Stored data entries

Lemma classify_accepts rows unit : rows <> [] -> Forall interval_row rows -> Forall (unit_is unit) rows ->
  classifyTemporalWindow (Some (window_summary rows)) "sample_interval_us"
  = Ok (mkClassification "number" unit true (Z.of_nat (length rows))).
Proof.
  intros Hne Hv Hu. assert (0 < Z.of_nat (length rows)) as Hpos by (destruct rows; [done|cbn; lia]).
  unfold classifyTemporalWindow, window_summary.
  cbn [TotalCount NumberCount TextCount BooleanCount InvalidTypeCount InvalidIntervalCount UnknownUnitCount
       MalformedUnitCount DistinctUnitCount MinUnit].
  rewrite (proj2 (Z.eqb_neq _ _)) by lia.
  rewrite (proj2 (count_none (fun r => negb (value_columns r =? 1)) rows)).
  2:{ eapply list.Forall_impl; [exact Hv|]. intros r (Hc & _)%interval_row_spec. by rewrite Hc. }
  rewrite (proj2 (count_none is_malformed rows)).
  2:{ eapply list.Forall_impl; [exact Hu|]. intros r Hr. unfold is_malformed. rewrite Hr. by destruct unit. }
  rewrite (proj2 (count_all (present ∘ tv_value_number) rows)), Z.eqb_refl.
  2:{ eapply list.Forall_impl; [exact Hv|]. intros r (_ & [v Hr] & _)%interval_row_spec. cbn. by rewrite Hr. }
  cbn [mbind res_bind]. rewrite !bool_decide_true by done. cbn [negb andb].
  rewrite (proj2 (count_none (fun r => match tv_value_number r with Some v => invalid_interval v | None => false end) rows)).
  2:{ eapply list.Forall_impl; [exact Hv|]. by intros r (_ & _ & Hi)%interval_row_spec. }
  destruct unit as [u|].
  - assert (Forall (fun r => is_unknown r = false) rows) as Hk
      by (eapply list.Forall_impl; [exact Hu|]; intros r Hr; unfold is_unknown; by rewrite Hr).
    rewrite (proj2 (count_zero is_unknown rows) Hk). rewrite (proj2 (Z.eqb_neq 0 _)) by lia. rewrite Z.eqb_refl. cbn [andb].
    rewrite (units_of_window rows u Hu).
    assert ((fun _ => u) <$> rows <> []) as Hne' by by destruct rows.
    assert (Forall (fun v => v = u) ((fun _ => u) <$> rows)) as Hall by (apply list.Forall_fmap, list.Forall_true; done).
    rewrite (proj2 (dups_single _)) by eauto. cbn [Z.eqb Z.of_nat Pos.of_succ_nat Pos.eqb]. by rewrite (min_unit_same _ u).
  - rewrite (proj2 (count_all is_unknown rows)), Z.eqb_refl; [done|].
    eapply list.Forall_impl; [exact Hu|]. intros r Hr. unfold is_unknown. by rewrite Hr.
Qed.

### Assignment
Only lines containing "classifyTemporalWindow" belong in the answer; copy every such line from the records.

### Expected output
  classifyTemporalWindow (Some (window_summary rows)) "sample_interval_us"
  unfold classifyTemporalWindow, window_summary.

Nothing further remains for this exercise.